Visions of Dead, Mass Graves
"They began to have bad dreams, they did not want to go to sleep at all and did not want to go in any houses. They were having problems doing their school work," said Betor. "They might be watching a cartoon and then pictures of mass graves were coming up on the TV. We live right above the medical clinic and there were bad injuries coming in. The staff and other talk freely about injuries and people dying."
Betor now made the tough decision to send her three sons to live with family in the United States and spare them from the scenes unfolding in Port-au-Prince.
Indeed, Tuma said that observing mass graves and serious injuries will put people at a higher risk for prolonged mental distress after a disaster. It's only one of the reasons why he is particularly worried about the future of Haiti.
"Having observed mass death and dead bodies, is a serious risk factor," said Tuma, who added that Haiti's recent hurricanes and poor public health before the earthquake also put its population at a higher risk for PTSD and depression.

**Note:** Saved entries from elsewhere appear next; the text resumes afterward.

(** ** templates/pie_menu_utils/settings_gui/scroll_area.py *)
Module ScrollArea.

(** [GridPosition] *)
Record GridPosition : Type := mkGridPosition {
  gridrow : Z;
  gridcol : Z
}.

(** One call [addWidget(widget, row, col, rowspan, colspan)] made on the
    underlying [QGridLayout]. *)
Record AddWidget : Type := mkAddWidget {
  added_widget : nat;
  added_at : GridPosition;
  rowspan : Z;
  colspan : Z
}.

(** [OffsetGridLayout]: the widgets it holds, each known by the identity
    of the Qt object ([widget in self._widgets] compares objects that
    define no equality of their own), the number of columns, and the
    calls made on the grid so far. [_owner] takes no part in what is
    computed. *)
Record OffsetGridLayout : Type := mkLayout {
  _widgets : list nat;
  _max_columns : Z;
  grid_calls : list AddWidget
}.

(** [__init__] *)
Definition new_layout (max_columns : Z) : OffsetGridLayout :=
  mkLayout [] max_columns [].

(** [self._items_in_group], assigned once by [__init__]. It is odd, so
    the [divmod] of [_get_position] never divides by zero. *)
Definition _items_in_group (self : OffsetGridLayout) : Z :=
  2 * _max_columns self - 1.

(** [__len__] *)
Definition len (self : OffsetGridLayout) : Z :=
  Z.of_nat (length (_widgets self)).

(** [_get_position]; Python's [divmod] rounds the quotient down, as
    [Z.div] and [Z.modulo] do. *)
Definition _get_position (self : OffsetGridLayout) (index : Z)
  : GridPosition :=
  let group := index / _items_in_group self in
  let item := index mod _items_in_group self in
  if item <? _max_columns self then
    mkGridPosition (group * 4) (item * 2)
  else
    let col := item - _max_columns self in
    mkGridPosition (group * 4 + 2) (col * 2 + 1).

(** [list.insert(index, x)]: a negative index counts from the end, and
    an index past either end is brought back to that end. *)
Definition list_insert {A : Type} (index : Z) (x : A) (l : list A) : list A :=
  let n := Z.of_nat (length l) in
  let i := if index <? 0 then Z.max 0 (index + n) else Z.min index n in
  take (Z.to_nat i) l ++ x :: drop (Z.to_nat i) l.

(** [_internal_insert]; giving the widget its parent and showing it
    does not bear on the list. *)
Definition _internal_insert (index : Z) (widget : nat)
  (self : OffsetGridLayout) : OffsetGridLayout :=
  if bool_decide (widget ∈ _widgets self) then self
  else mkLayout (list_insert index widget (_widgets self))
                (_max_columns self) (grid_calls self).

(** The calls of one [_refresh]: every held widget is added at the
    position of its index, over 2x2 fields. *)
Definition refresh_calls (self : OffsetGridLayout) : list AddWidget :=
  imap (fun i widget =>
          mkAddWidget widget (_get_position self (Z.of_nat i)) 2 2)
       (_widgets self).

(** [_refresh] *)
Definition _refresh (self : OffsetGridLayout) : OffsetGridLayout :=
  mkLayout (_widgets self) (_max_columns self)
           (grid_calls self ++ refresh_calls self).

(** [insert] *)
Definition insert (index : Z) (widget : nat) (self : OffsetGridLayout)
  : OffsetGridLayout :=
  _refresh (_internal_insert index widget self).

(** [append] *)
Definition append (widget : nat) (self : OffsetGridLayout)
  : OffsetGridLayout :=
  _refresh (_internal_insert (len self) widget self).

(** [extend] *)
Definition extend (widgets : list nat) (self : OffsetGridLayout)
  : OffsetGridLayout :=
  _refresh
    (foldl (fun layout widget => _internal_insert (len layout) widget layout)
           self widgets).

(** The public operations of the layout, and a run of them. *)
Inductive LayoutOp : Type :=
| OpInsert (index : Z) (widget : nat)
| OpAppend (widget : nat)
| OpExtend (widgets : list nat).

Definition apply_op (self : OffsetGridLayout) (op : LayoutOp)
  : OffsetGridLayout :=
  match op with
  | OpInsert index widget => insert index widget self
  | OpAppend widget => append widget self
  | OpExtend widgets => extend widgets self
  end.

(** The fields of the grid a call covers. *)
Definition covers (call : AddWidget) (row col : Z) : Prop :=
  gridrow (added_at call) <= row < gridrow (added_at call) + rowspan call /\
  gridcol (added_at call) <= col < gridcol (added_at call) + colspan call.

"The fix here is not dispensing psychiatric medication, it's not sending armies of psychologists and mental health experts into the society," said Tuma.
Feelings of Helplessness Worsen Mental Trauma
Instead, Tuma believe aid workers must design the earthquake relief with the long-term recovery of Haiti in mind.
"People come together in these tent communities, which helps in the short term, but in the absence of something to do that is helping themselves, the environment really becomes quite toxic," said Tuma.
Judith Bass, a psychiatric epidemiologist at the Johns Hopkins Center for Refugee and Disaster Response, agreed.
"Dignity. Giving the people a level of dignity is something that can be hard," said Bass, who recommended relief workers respect the universal human need to have a livelihood and provide for themselves and their families.
"The more the relief workers can give people some semblance of control, the better," said Bass.